At Stardate 200326.0034, Bryon Daly wrote:


When someone allegedly broke a law, do you really believe that uneducated Joe Average is more qualified to determine whether a law really was broken than someone who has actually *studied* the laws?

I think that a large part of the judgement of a case is not in how to interpret the laws themselves, but in how to judge the facts and evidence of the case: Things like "is that witness credible?", "was that testimony truthful?", "is the evidence presented convincing enough?", "does the degree of the crime match the charges?", "were the defendant's actions reasonable?", etc. Certainly, expert knowledge of the law can be helpful in regards to these questions, but it isn't really necessary.

I think it *is* necessary. In the end, the jury must not decide if the defendant has committed a certain act, but if the defendant *broke a law* when he committed that act. And to be able to make that decision, they must *know* the law -- and that's what separates the judge from Joe Average. The judge has actually *studied* the law, Joe Average has not.



Where more technical points of law are involved, the judge is involved, and he/she can dismiss the case, declare a mistrial, exclude evidence, instruct the jury on the points of law, order the jury not to consider certain information while making its decision

But how can a judge know if the jury did in fact not consider certain information? After all, whatever happens in the jury room is secret. A judge's motives for a decision are public.



The benefits I see of trial by jury are:

- There are 13 people who must be convinced of your guilt. Even one dissent vote will void the trial.

That's not necessarily a benefit. If a defendant is guilty but one member votes "not guilty" for whatever reason (like, FREX, he shares the defendant's radical political views) then the criminal will walk out of the courtroom a free man.



Having a larger voting group helps eliminate some hidden biases that might otherwise influence the decision unfairly. I'm curious, is there more than one judge deciding the guilty/innocent verdict in non-jury systems?

Yes. I can't speak for other countries of course, but in The Netherlands only the lowest court has only one judge, higher courts have more judges.



- I'm guessing most judges belong to the upper class or close to it. (Law school isn't cheap, and judges get paid fairly well.) A poor defendant might have a better chance of understanding from a mixed jury of common people than from a weathy judge. And a rich defendant might have less chance of "getting away with it" for the same reason.

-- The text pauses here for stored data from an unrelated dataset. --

(** ** The Python runtime

    Library functions of the interpreter that the pipeline calls and whose
    code is not part of the repository. *)

Record PyRuntime := {
  (** [json.loads]: the value, [JSONDecodeError] with its message, or
      another exception. *)
  json_loads : pystr -> res pyval;
  (** [int(s)] for a string; [None] stands for [ValueError]. *)
  int_of_str : pystr -> option Z;
  (** [str.lower]. *)
  str_lower : pystr -> pystr;
  (** [str(x)] for a float, a list or a dict. *)
  py_repr : pyval -> pystr
}.

(** [int(x)]. *)
Definition py_int (rt : PyRuntime) (v : pyval) : res Z :=
  match v with
  | VNone => Raise TypeError
  | VBool b => Ret (if b then 1 else 0)
  | VInt n => Ret n
  | VFloat (FFinite q) => Ret (Z.quot (Qnum q) (Zpos (Qden q)))
  | VFloat (FInf _) => Raise OverflowError
  | VFloat FNaN => Raise ValueError
  | VStr s => match int_of_str rt s with
              | Some n => Ret n
              | None => Raise ValueError
              end
  | VList _ | VDict _ => Raise TypeError
  end.

(** [str(x)], as an f-string formats a value. *)
Definition py_str (rt : PyRuntime) (v : pyval) : pystr :=
  match v with
  | VNone => lit "None"
  | VBool true => lit "True"
  | VBool false => lit "False"
  | VInt n => str_of_Z n
  | VStr s => s
  | _ => py_repr rt v
  end.

(** Whether [hash(x)] succeeds; a list or a dict is unhashable, and a
    membership test in a set raises [TypeError] for it. *)
Definition hashable (v : pyval) : bool :=
  match v with
  | VList _ | VDict _ => false
  | _ => true
  end.

(** [{**a, **b}]: the entries of [a], each with the value [b] gives its key
    when [b] has it, then the entries of [b] under new keys. *)
Definition dict_update (a b : pydict) : pydict :=
  map (fun kv => (fst kv, get_or b (fst kv) (snd kv))) a ++
  filter (fun kv => negb (dict_has a (fst kv))) b.
(** The modelled world keeps its form as the setters of the run leave
    it. *)
Lemma simEnv_form {A : Type} (p : Prog A) :
  forall w, form (final (run simEnv p w))
            = formAfter (trace (run simEnv p w)) (form w).
Proof.
  induction p as [a|t|X e k IH]; intros w; [reflexivity|reflexivity|].
  cbn [run]. pose proof (simEnv_setCell X e w) as Hs.
  destruct (simEnv X e w) as [x w1]. cbn [final trace fst snd] in *.
  rewrite IH, Hs. reflexivity.
Qed.

Lemma caught_form thrown f : formAfter (fst (caught thrown)) f = f.
Proof. unfold caught. destruct (getProp thrown (js "message")); reflexivity. Qed.

Lemma caught_succeeded thrown : succeeded (fst (caught thrown)) = false.
Proof. unfold caught. destruct (getProp thrown (js "message")); reflexivity. Qed.

Lemma after_write_form fallback last answer rest o f :
  AfterWrite fallback last answer rest o ->
  succeeded last = false ->
  formAfter rest f = if succeeded rest then formAfter last f else f.
Proof.
  intros HA Hlast.
  destruct HA as [reason|res Hok|res thrown Hok|res v Hok].
  - rewrite caught_succeeded. apply caught_form.
  - rewrite caught_succeeded. apply caught_form.
  - unfold succeeded. cbn [existsb isInvalidated orb].
    fold (succeeded (fst (caught thrown))). rewrite caught_succeeded.
    apply caught_form.
  - reflexivity.
Qed.

(** X3.  [handleCreate] closes the dialog and empties the four fields exactly
    when the POST was answered with success and [mutate] resolved; after
    the validation alert, a rejected or refused POST, or a rejected
    [mutate], the dialog and every field are what they were, so the input
    is kept for another try. *)
Theorem create_resets_form_only_on_success :
  forall (W : Type) (env : Env W) (w : W)
         (firstName lastName businessName email : jsstring) (f : Form),
    let tr :=
      trace (run env (handleCreate firstName lastName businessName email) w) in
    formAfter tr f = if succeeded tr then emptyForm false else f.
Proof.
  intros W env w fn ln bn em f tr.
  pose proof (run_path env (handleCreate fn ln bn em) w) as HP.
  apply handleCreate_paths in HP. fold tr in HP.
  destruct (blank fn ln em).
  - destruct HP as [-> _]. reflexivity.
  - destruct HP as (answer & rest & -> & HA).
    exact (after_write_form _ _ _ _ _ f HA eq_refl).
Qed.

(** X4.  [handleDelete] never writes the form: the dialog and its fields are
    what they were after every run, also one that went through. *)
Theorem delete_keeps_form :
  forall (W : Type) (env : Env W) (w : W) (custEmail : jsstring) (f : Form),
    formAfter (trace (run env (handleDelete custEmail) w)) f = f.
Proof.
  intros W env w custEmail f.
  pose proof (run_path env (handleDelete custEmail) w) as HP.
  apply handleDelete_paths in HP.
  destruct HP as (confirmed & rest & -> & HP). destruct confirmed.
  - destruct (encodeURIComponent custEmail) as [encoded|thrown].
    + destruct HP as (answer & rest' & -> & HA).
      change (formAfter rest' f = f).
      rewrite (after_write_form _ _ _ _ _ f HA eq_refl).
      destruct (succeeded rest'); reflexivity.
    + destruct HP as [-> _]. apply (caught_form thrown f).
  - destruct HP as [-> _]. reflexivity.
Qed.

Lemma run_bind {W A B : Type} (env : Env W) (p : Prog A) (f : A -> Prog B) :
  forall w,
    trace (run env (bind p f) w)
    = trace (run env p w)
      ++ match outcome (run env p w) with
         | Returned a => trace (run env (f a) (final (run env p w)))
         | Threw _ => []
         end.
Proof.
  induction p as [a|t|X e k IH]; intros w; [reflexivity|reflexivity|].
  cbn [bind run]. destruct (env X e w) as [x w1]. cbn [trace outcome final].
  rewrite IH. reflexivity.
Qed.

Lemma typing_returns {W : Type} (env : Env W) edits :
  forall w, outcome (run env (typing edits) w) = Returned tt.
Proof.
  induction edits as [|[field value] edits IH]; intros w; [reflexivity|].
  cbn [typing]. destruct field; cbn [onChange trigger bind run];
    match goal with
    | |- context [env ?X ?e w] => destruct (env X e w) as [x w1]
    end; cbn [outcome]; apply IH.
Qed.

Lemma run_handleClose_trace {W : Type} (env : Env W) (w : W) :
  trace (run env handleClose w) = closing
  /\ outcome (run env handleClose w) = Returned tt.
Proof. exact (handleClose_paths _ _ (run_path env handleClose w)). Qed.

Lemma formAfter_closing f : formAfter closing f = emptyForm false.
Proof. reflexivity. Qed.

(** X5.  Cancel discards the input: whatever was typed into the fields, after
    [handleClose] the dialog is closed and the four fields are empty, and
    [handleOpen] then opens the dialog on the empty form. *)
Theorem cancel_discards_input :
  forall (W : Type) (env : Env W) (w : W) (edits : list (Field * jsstring))
         (f : Form),
    let cancelled := trace (run env (typing edits ;; handleClose) w) in
    let reopened :=
      trace (run env (typing edits ;; handleClose ;; handleOpen) w) in
    formAfter cancelled f = emptyForm false
    /\ formAfter reopened f = emptyForm true.
Proof.
  intros W env w edits f cancelled reopened. subst cancelled reopened.
  rewrite (run_bind env (typing edits) (fun _ => handleClose) w).
  rewrite (run_bind env (typing edits)
             (fun _ => handleClose ;; handleOpen) w).
  rewrite typing_returns.
  set (w1 := final (run env (typing edits) w)).
  destruct (run_handleClose_trace env w1) as [Hc Ho].
  rewrite (run_bind env handleClose (fun _ => handleOpen) w1).
  rewrite Hc, Ho, !formAfter_app. split; [reflexivity|].
  cbn [handleOpen trigger run].
  destruct (env unit (SetOpen true) (final (run env handleClose w1)))
    as [x w2].
  reflexivity.
Qed.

That is in fact an argument *against* trial by jury. A jury is supposed to only consider the *facts* of the committed crime, it's not supposed to be influenced by the economic standing of the defendant.



- There is less chance that a jury would become jaded (and hence biased) because, unlike a judge, they haven't "seen/heard it all before". Jurors won't have the extensive previous experience of other cases that might color their perception of the current one. (This can be a mixed blessing, I think).

Yet another argument against trial by jury. Just like with a physician, experience is of *benefit* to the judge. A jury doesn't have that experience.



The downsides I see of a jury trial are:

- It's possible to get some very _un_intelligent people on the jury. (See the OJ trial)
There is not much protection against juror incompetency.

There is however ample protection against incompetence of a judge: an incompetent judge will lose his job, and the cases he handled will be appealed. In fact, given that you can't exactly become a judge right out of Law School, it's highly unlikely that an incompetent person will be given that job in the first place.